MATERIAL SHOWN =>
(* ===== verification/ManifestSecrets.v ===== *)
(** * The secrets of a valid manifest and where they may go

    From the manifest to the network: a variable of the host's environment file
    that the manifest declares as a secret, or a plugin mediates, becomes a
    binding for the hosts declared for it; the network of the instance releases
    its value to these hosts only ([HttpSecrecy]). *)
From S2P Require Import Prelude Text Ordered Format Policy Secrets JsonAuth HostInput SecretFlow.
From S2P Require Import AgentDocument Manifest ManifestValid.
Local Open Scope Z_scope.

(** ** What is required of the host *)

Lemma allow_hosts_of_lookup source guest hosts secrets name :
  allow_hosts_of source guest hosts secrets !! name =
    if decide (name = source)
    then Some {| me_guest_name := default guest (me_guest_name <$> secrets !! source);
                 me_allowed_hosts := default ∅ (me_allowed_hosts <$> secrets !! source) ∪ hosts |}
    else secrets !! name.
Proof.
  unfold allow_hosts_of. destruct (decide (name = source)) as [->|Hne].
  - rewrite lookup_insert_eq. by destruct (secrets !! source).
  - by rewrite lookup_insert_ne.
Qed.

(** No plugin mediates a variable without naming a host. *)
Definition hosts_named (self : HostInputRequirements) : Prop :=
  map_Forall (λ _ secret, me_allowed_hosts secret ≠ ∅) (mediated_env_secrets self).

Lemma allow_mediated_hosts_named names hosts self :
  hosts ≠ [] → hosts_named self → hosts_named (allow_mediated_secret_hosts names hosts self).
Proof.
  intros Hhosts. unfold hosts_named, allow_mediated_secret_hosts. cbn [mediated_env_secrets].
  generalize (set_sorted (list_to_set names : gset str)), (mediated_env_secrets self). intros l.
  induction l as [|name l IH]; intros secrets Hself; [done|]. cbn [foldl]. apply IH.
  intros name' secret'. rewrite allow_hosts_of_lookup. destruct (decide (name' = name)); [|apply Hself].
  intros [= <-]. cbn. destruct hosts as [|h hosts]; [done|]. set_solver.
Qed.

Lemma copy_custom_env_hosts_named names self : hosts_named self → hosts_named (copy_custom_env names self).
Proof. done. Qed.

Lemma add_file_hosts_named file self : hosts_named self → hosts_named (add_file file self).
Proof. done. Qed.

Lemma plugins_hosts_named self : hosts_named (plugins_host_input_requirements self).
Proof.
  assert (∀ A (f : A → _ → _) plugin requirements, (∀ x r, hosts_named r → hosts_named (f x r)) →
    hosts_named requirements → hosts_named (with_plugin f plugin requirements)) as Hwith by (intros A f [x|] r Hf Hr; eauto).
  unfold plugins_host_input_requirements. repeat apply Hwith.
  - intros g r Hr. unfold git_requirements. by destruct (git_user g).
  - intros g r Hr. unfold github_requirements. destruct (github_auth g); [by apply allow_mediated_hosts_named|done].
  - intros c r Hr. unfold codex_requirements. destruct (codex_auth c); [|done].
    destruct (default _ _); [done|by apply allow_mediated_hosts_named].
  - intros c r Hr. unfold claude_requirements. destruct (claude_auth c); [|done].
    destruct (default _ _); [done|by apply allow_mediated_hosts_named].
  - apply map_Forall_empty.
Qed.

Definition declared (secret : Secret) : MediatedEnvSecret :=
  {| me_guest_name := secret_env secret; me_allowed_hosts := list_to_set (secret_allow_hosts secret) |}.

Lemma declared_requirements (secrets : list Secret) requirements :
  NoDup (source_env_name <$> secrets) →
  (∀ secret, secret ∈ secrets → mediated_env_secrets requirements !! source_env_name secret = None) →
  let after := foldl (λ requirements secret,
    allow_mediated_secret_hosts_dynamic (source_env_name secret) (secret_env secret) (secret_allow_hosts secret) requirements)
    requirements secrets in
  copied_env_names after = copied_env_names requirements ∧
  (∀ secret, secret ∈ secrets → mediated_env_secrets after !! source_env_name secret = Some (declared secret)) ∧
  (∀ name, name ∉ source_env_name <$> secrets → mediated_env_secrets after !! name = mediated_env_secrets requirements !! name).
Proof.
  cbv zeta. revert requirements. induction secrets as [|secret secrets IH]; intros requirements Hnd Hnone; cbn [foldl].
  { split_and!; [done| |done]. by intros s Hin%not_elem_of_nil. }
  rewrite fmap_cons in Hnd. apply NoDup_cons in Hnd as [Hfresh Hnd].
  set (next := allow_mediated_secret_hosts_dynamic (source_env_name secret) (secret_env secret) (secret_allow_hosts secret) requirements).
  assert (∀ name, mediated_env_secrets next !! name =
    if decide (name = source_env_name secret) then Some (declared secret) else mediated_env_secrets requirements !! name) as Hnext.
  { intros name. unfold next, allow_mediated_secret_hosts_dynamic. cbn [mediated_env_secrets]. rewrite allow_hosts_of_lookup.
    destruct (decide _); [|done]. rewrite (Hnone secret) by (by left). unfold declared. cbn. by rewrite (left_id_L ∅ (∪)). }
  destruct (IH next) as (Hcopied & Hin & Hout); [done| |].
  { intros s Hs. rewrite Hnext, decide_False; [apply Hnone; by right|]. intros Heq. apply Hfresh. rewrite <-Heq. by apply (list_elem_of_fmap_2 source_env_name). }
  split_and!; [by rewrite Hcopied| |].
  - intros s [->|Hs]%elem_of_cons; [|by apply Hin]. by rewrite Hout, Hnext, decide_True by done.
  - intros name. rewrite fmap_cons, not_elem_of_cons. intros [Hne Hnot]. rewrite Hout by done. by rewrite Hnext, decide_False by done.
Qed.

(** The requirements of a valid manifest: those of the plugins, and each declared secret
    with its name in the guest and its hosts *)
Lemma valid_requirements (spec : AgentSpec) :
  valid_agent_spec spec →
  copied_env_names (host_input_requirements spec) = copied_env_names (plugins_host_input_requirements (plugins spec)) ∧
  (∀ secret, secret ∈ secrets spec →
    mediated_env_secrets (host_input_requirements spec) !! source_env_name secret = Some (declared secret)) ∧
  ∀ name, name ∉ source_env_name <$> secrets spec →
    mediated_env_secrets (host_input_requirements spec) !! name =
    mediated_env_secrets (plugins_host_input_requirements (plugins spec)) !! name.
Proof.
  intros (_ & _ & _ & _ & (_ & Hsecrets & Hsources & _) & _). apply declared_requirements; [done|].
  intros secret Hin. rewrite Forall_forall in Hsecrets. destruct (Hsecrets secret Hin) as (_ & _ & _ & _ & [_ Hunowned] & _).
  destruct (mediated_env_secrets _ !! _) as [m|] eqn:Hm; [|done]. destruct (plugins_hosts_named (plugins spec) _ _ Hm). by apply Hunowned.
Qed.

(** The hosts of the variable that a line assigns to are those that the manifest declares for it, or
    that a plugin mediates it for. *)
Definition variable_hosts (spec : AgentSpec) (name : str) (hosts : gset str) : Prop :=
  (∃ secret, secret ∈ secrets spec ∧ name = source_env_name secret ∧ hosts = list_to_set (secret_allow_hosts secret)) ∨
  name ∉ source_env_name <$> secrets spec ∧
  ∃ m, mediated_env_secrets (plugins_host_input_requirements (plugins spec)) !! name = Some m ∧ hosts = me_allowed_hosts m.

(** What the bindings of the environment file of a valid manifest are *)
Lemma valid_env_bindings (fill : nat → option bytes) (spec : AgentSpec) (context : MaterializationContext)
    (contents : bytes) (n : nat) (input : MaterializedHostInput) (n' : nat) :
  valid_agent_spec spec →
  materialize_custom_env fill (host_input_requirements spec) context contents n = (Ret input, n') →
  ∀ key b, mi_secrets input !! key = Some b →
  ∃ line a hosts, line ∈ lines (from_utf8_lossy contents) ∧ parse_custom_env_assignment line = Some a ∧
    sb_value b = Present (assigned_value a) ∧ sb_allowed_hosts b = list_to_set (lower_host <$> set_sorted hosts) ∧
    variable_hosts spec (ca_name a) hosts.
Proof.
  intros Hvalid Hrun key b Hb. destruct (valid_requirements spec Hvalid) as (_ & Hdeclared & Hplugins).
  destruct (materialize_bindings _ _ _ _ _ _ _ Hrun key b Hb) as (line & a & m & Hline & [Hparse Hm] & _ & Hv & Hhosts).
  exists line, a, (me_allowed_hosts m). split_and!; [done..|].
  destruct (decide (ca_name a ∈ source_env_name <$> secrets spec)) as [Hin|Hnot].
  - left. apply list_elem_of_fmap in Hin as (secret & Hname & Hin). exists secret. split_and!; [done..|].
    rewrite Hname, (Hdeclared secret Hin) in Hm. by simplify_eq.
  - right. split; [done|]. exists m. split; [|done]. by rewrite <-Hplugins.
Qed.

THE TASK =>
Where the data above reaches the line holding "key = Some b →", begin printing, and stop after the line holding "destruct (decide (ca_name". Each line must be reproduced exactly, with nothing else added.

TASK RESULT =>
  ∀ key b, mi_secrets input !! key = Some b →
  ∃ line a hosts, line ∈ lines (from_utf8_lossy contents) ∧ parse_custom_env_assignment line = Some a ∧
    sb_value b = Present (assigned_value a) ∧ sb_allowed_hosts b = list_to_set (lower_host <$> set_sorted hosts) ∧
    variable_hosts spec (ca_name a) hosts.
Proof.
  intros Hvalid Hrun key b Hb. destruct (valid_requirements spec Hvalid) as (_ & Hdeclared & Hplugins).
  destruct (materialize_bindings _ _ _ _ _ _ _ Hrun key b Hb) as (line & a & m & Hline & [Hparse Hm] & _ & Hv & Hhosts).
  exists line, a, (me_allowed_hosts m). split_and!; [done..|].
  destruct (decide (ca_name a ∈ source_env_name <$> secrets spec)) as [Hin|Hnot].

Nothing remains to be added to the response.